The input below:

Definition handle_of (w : World) (env_id env_type : string) (subrank : Z)
    (reward_scale : float) (gamestate : option string)
    (flatten_dict_observations : bool) (wrapper_kwargs : option Kwargs)
  : Env :=
  scaled_of reward_scale
    (post_of env_type (kwargs_or_empty wrapper_kwargs)
       (monitored_of w env_id env_type subrank gamestate
          flatten_dict_observations)).

(** The events before the seeding, and those after the parameter update. *)
Definition events_before_seed (w : World) (env_id env_type : string)
    (gamestate : option string) (flatten_dict_observations : bool)
  : list Event :=
  let base := base_of env_id env_type gamestate in
  Ev_new base ::
  (if flatten_dict_observations then
     match observation_dict_keys w base with
     | Some keys => [Ev_new (FlattenDictWrapper base keys)]
     | None => []
     end
   else []).

Definition events_after_monitor (env_type : string) (reward_scale : float)
    (kwargs : Kwargs) (mon : Env) : list Event :=
  ((if String.eqb env_type "atari" then [Ev_new (wrap_deepmind mon kwargs)]
    else if String.eqb env_type "retro"
    then [Ev_new (wrap_deepmind_retro mon kwargs)]
    else []) ++
   (if ne_one reward_scale
    then [Ev_new (RewardScaler (post_of env_type kwargs mon) reward_scale)]
    else []))%list.

(** Every event of a call of [make_env] in which nothing raises. *)
Definition events_of (w : World) (env_id env_type : string) (subrank : Z)
    (seed : option Z) (reward_scale : float) (gamestate : option string)
    (flatten_dict_observations : bool) (wrapper_kwargs : option Kwargs)
  : list Event :=
  let seeded :=
    seeded_of w env_id env_type gamestate flatten_dict_observations in
  let mon :=
    monitored_of w env_id env_type subrank gamestate
      flatten_dict_observations in
  (events_before_seed w env_id env_type gamestate flatten_dict_observations ++
   Ev_seed seeded (offset_seed seed subrank) ::
   (if String.eqb env_id "priors-v0"
    then [Ev_update_params seeded (kwargs_or_empty wrapper_kwargs)]
    else []) ++
   Ev_new mon ::
   events_after_monitor env_type reward_scale
     (kwargs_or_empty wrapper_kwargs) mon)%list.

(** ** Sample surroundings *)

(** No distributed library, no log directory, every constructor returns,
    no dictionary-shaped observations. *)
Definition plain_world : World :=
  {| MPI := None;
     logger_get_dir := None;
     retro_installed := true;
     constructs := fun _ => true;
     observation_dict_keys := fun _ => None |}.

(** Rank 3 of a distributed run logging under [/tmp/log]; robotics-style
    dictionary observations. *)
Definition logged_world : World :=
  {| MPI := Some 3;
     logger_get_dir := Some "/tmp/log";
     retro_installed := true;
     constructs := fun _ => true;
     observation_dict_keys := fun _ => Some ["observation"; "desired_goal"] |}.

(** Every constructor returns but the monitor's. *)
Definition no_monitor_world : World :=
  {| MPI := None;
     logger_get_dir := None;
     retro_installed := true;
     constructs := fun env =>
       match env with Monitor _ _ _ _ => false | _ => true end;
     observation_dict_keys := fun _ => None |}.

(** The [retro] package is not installed. *)
Definition no_retro_world : World :=
  {| MPI := None;
     logger_get_dir := None;
     retro_installed := false;
     constructs := fun _ => true;
     observation_dict_keys := fun _ => None |}.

End of The input.

- Task to carry out
Find each line in the data above with the word "else", then copy it.

- Exercise response
   else []).
    else if String.eqb env_type "retro"
    else []) ++
    else []))%list.
    else []) ++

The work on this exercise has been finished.